Hawaiian Telcom was one of eight telecommunications companies nationwide that signed up to receive a fixed amount of $775 per customer in Phase I of the Connect America program. The FCC disbursed $500 million through the Connect America program in 2012 and 2013. The FCC said it plans to spend $1.8 billion a year over five years in Phase II of the program.
As the program enters Phase II, the FCC will adopt a location-specific funding formula called the Connect America Cost Model (CACM) which will include adjustments to "reflect the unique circumstances and operating conditions in the noncontiguous areas of the United States," according to the agency. The noncontiguous areas receiving special dispensation are Hawaii, Alaska, Guam, Puerto Rico and the U.S. Virgin Islands.
Hawaiian Telcom officials said the latest draft of the CACM does not address the full range of unique circumstances that increase the cost of installing fiber-optic cable in Hawaii, such as deep ocean channels between the islands, volcanic soil, a higher-than-average percentage of utilities placed underground, and high costs associated with shipping and inventory requirements.
"Many of the state’s rural communities are quite isolated from each other, as well as from Honolulu, due to active volcanoes, steep mountain ranges, gorges, rain forests and deep-water ocean channels many miles wide. Therefore, it is critical that the CACM reflect the higher costs of these noncontiguous areas," Steven Golden, Hawaiian Telcom’s vice president for external affairs, wrote in a Sept. 11 letter to the FCC.
The FCC estimates that 17.7 percent of Hawaii’s rural population, or about 6,800 households, don’t have broadband service. By comparison, only 1.5 percent of all households in Hawaii don’t have broadband service, according to the FCC. Both rates are better than the U.S. as a whole, where 23.7 percent of the rural population and 6 percent of the population as a whole lacked access to broadband.
The Connect America program was created as part of the FCC’s restructuring of the Universal Service Fund, which is used to subsidize telephone voice service to rural areas. The overhaul shifted the FCC’s emphasis away from subsidizing voice service to increasing broadband penetration.
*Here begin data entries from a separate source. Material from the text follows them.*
(* ===== verification/Dlp.v ===== *)
(** Structured-data detection (data-loss prevention): the validators and
    scanners of libclamav/dlp.c.

    A byte buffer [const unsigned char *buffer, int length] is a list of
    byte values and an explicit length, [None] for the NULL pointer.  Every
    read goes through [bget], so that a result [Some _] means that the C code
    never left the buffer. *)
From stdpp Require Import base numbers list list_numbers.
From Stdlib Require Import ZArith Lia Bool.
From S2P Require Import Prelude.
Local Open Scope Z_scope.

(** * Character classes and the C library *)
Module Ctype.

Definition isdigit (c : Z) : bool := (48 <=? c) && (c <=? 57).
Definition isspace (c : Z) : bool := (c =? 32) || ((9 <=? c) && (c <=? 13)).

(** The NUL-terminated string held by an array. *)
Fixpoint cstr (a : list Z) : list Z :=
  match a with
  | [] => []
  | c :: a' => if c =? 0 then [] else c :: cstr a'
  end.

(** [strncpy(dst, src, n)] fills exactly [n] bytes, with NULs after the
    terminator of [src]; the source is read up to that terminator only. *)
Fixpoint strncpy (n : nat) (src : list Z) : option (list Z) :=
  match n with
  | O => Some []
  | S n' =>
      match src with
      | [] => None
      | c :: src' =>
          if c =? 0 then Some (repeat 0 n)
          else let* r := strncpy n' src' in Some (c :: r)
      end
  end.

(** The conversion [%<width>d] of sscanf: white space is skipped, then an
    optional sign and digits, at most [width] characters in all. *)
Fixpoint skip_space (s : list Z) : list Z :=
  match s with
  | c :: s' => if isspace c then skip_space s' else s
  | [] => []
  end.

Fixpoint scan_digits (width : nat) (s : list Z) (acc : Z) : Z * nat * list Z :=
  match width, s with
  | S w, c :: s' =>
      if isdigit c
      then let '(v, n, r) := scan_digits w s' (acc * 10 + (c - 48)) in (v, S n, r)
      else (acc, O, s)
  | _, _ => (acc, O, s)
  end.

Definition scan_d (width : nat) (s : list Z) : option (Z * list Z) :=
  let s := skip_space s in
  let '(neg, width, s) :=
    match width, s with
    | S w, c :: s' =>
        if c =? 45 then (true, w, s') else if c =? 43 then (false, w, s') else (false, width, s)
    | _, _ => (false, width, s)
    end in
  let '(v, n, r) := scan_digits width s 0 in
  match n with
  | O => None
  | S _ => Some (if neg then - v else v, r)
  end.

(** [strncmp(s, p, n) == 0] for a literal [p] of [n] non-NUL characters. *)
Fixpoint prefixb (p s : list Z) : bool :=
  match p, s with
  | [], _ => true
  | x :: p', y :: s' => (x =? y) && prefixb p' s'
  | _ :: _, [] => false
  end.

(** A literal character of a scanf format. *)
Definition scan_lit (c : Z) (s : list Z) : option (list Z) :=
  match s with
  | x :: s' => if x =? c then Some s' else None
  | [] => None
  end.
Both the Connect America fund and the Universal Service Fund are paid for by consumers by a fee on their telephone bills.
The state Department of Commerce and Consumer Affairs submitted comments to the FCC supporting Hawaiian Telcom’s position.
"To ensure that 21st-century broadband service is universally available, and to avoid formalizing existing discrepancies between contiguous and noncontiguous areas, DCCA urges the Commission to apply the suggestions of (Hawaiian Telcom) and other commentors to produce a CACM that can truly fulfill the promise of universal service program for those areas that need it most," the DCCA commented.